Personal information
- Born: June 14, 1980 (age 45) Trinidad and Tobago
- Height: 6 ft 2 in (1.88 m)
- Weight: 315 lb (143 kg)

Career information
- High school: Barron G. Collier (Naples, Florida, U.S.)
- College: Tennessee (1999–2003)
- NFL draft: 2004: undrafted

Career history
- Minnesota Vikings (2004–2011);

Career NFL statistics
- Games played: 80
- Games started: 70
- Fumble recoveries: 1
- Stats at Pro Football Reference

= Anthony Herrera (American football) =

American football player (born 1980)

Anthony Herrera (born June 14, 1980) is a former American football offensive guard. He played college football for the University of Tennessee and was signed as an undrafted free agent by the Minnesota Vikings.

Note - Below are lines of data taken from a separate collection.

Lemma program_returns args tr : program args [] = (inr tt, tr) -> Start ∈ tr.
Proof.
  unfold program, init, main, flag_Parse. unfold mbind, P_bind, perform.
  destruct (answers [] AddClientGoToScheme); [done|]. destruct (answers _ (AddToScheme SchemeBuilder)); [done|].
  destruct (Parse args defaults) as [[]|f]; [done|done|]. generalize (managerOptions f). intros o E.
  repeat match type of E with context [match answers ?t ?x with _ => _ end] => destruct (answers t x); [discriminate E|] end.
  injection E as <-. left.
Qed.

(** C16: start-up is safe.  Whatever the command line and whichever actions fail
    and when: after a failed action nothing more is done, and the program exits
    with 2 when a scheme could not be set up, and with 1 otherwise; the program
    returns normally only after the manager has run without error; and the
    manager is only ever started, as the last action, when the command line was
    accepted and the one manager there is has the options it asks for, was
    created after the scheme knew every kind (and kind of list) that the
    controllers use, and then was given both controllers, a health check and a
    readiness check, all of them successfully. *)
Theorem start_up_safe args r tr :
  program args [] = (r, tr) ->
  (forall l x past, tr = l ++ x :: past -> is_Some (answers past x) -> l = [] /\ r = inl (exit_code x)) /\
  (r = inr tt -> Start ∈ tr) /\
  (forall l past, tr = l ++ Start :: past ->
     l = [] /\ went_well past /\ exists f, Parse args defaults = inr f /\ prepared f past).
Proof.
  intros E. pose proof (fail_stop_program args []) as Hf. rewrite E in Hf.
  assert (went_well []) as H0 by by intros [] ? ?. specialize (Hf H0). split_and!.
  - intros l x past -> [e He]. destruct r as [code|[]]; [|by rewrite (Hf l x past eq_refl) in He].
    destruct Hf as [Hf|(x' & past' & Etr & Hw & _ & ->)]; [by rewrite (Hf l x past eq_refl) in He|].
    destruct l as [|y l]; injection Etr as -> <-; [done|]. by rewrite (Hw l x past eq_refl) in He.
  - intros ->. by apply program_returns in E.
  - intros l past ->. destruct (program_starts args r _ E) as (f & Hp & Etr); [apply elem_of_app; right; left|].
    destruct (start_last f l past (eq_sym Etr)) as [-> ->]. split; [done|].
    split; [|exists f; split; [done|apply before_start_prepared]].
    destruct r as [code|[]].
    + destruct Hf as [Hf|(x' & past' & [= _ <-] & Hw & _)]; [|exact Hw]. intros l x p Ep. apply (Hf (Start :: l) x p). simpl. by rewrite Ep.
    + intros l x p Ep. apply (Hf (Start :: l) x p). simpl. by rewrite Ep.
Qed.

(** The state in which the manager runs. *)
Lemma program_manager args o r tr :
  program args [] = (r, tr) -> NewManager o ∈ tr -> exists f, Parse args defaults = inr f /\ o = managerOptions f.
Proof.
  unfold program, init, main, flag_Parse. unfold mbind, P_bind, perform.
  destruct (answers [] AddClientGoToScheme); [intros [= <- <-] Hin; by apply elem_of_cons in Hin as [?|?%elem_of_nil]|].
  destruct (answers _ (AddToScheme SchemeBuilder));
    [intros [= <- <-] Hin; repeat (apply elem_of_cons in Hin as [?|Hin]; [done|]); by apply elem_of_nil in Hin|].
  destruct (Parse args defaults) as [[]|f];
    [intros [= <- <-] Hin; repeat (apply elem_of_cons in Hin as [?|Hin]; [done|]); by apply elem_of_nil in Hin..|].
  intros E Hin. exists f. split; [done|].
  repeat match type of E with context [match answers ?t ?x with _ => _ end] => destruct (answers t x) end;
    injection E as <- <-;
    repeat (apply elem_of_cons in Hin as [Hin|Hin]; [first [discriminate Hin | by injection Hin as ->]|]); by apply elem_of_nil in Hin.
Qed.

Herrera was born a citizen of Trinidad and Tobago, but later gained American citizenship.

==Early life==
Herrera attended Barron G. Collier High School in Naples, Florida.

==Professional career==

Herrera was the starting right guard for the Minnesota Vikings from 2007 to 2011.

==Personal life==
Herrera was a contestant on NBC's Minute to Win It in an online exclusive episode playing to win money for the Indian Nations Football Conference and the Boys and Girls Club of Collier County.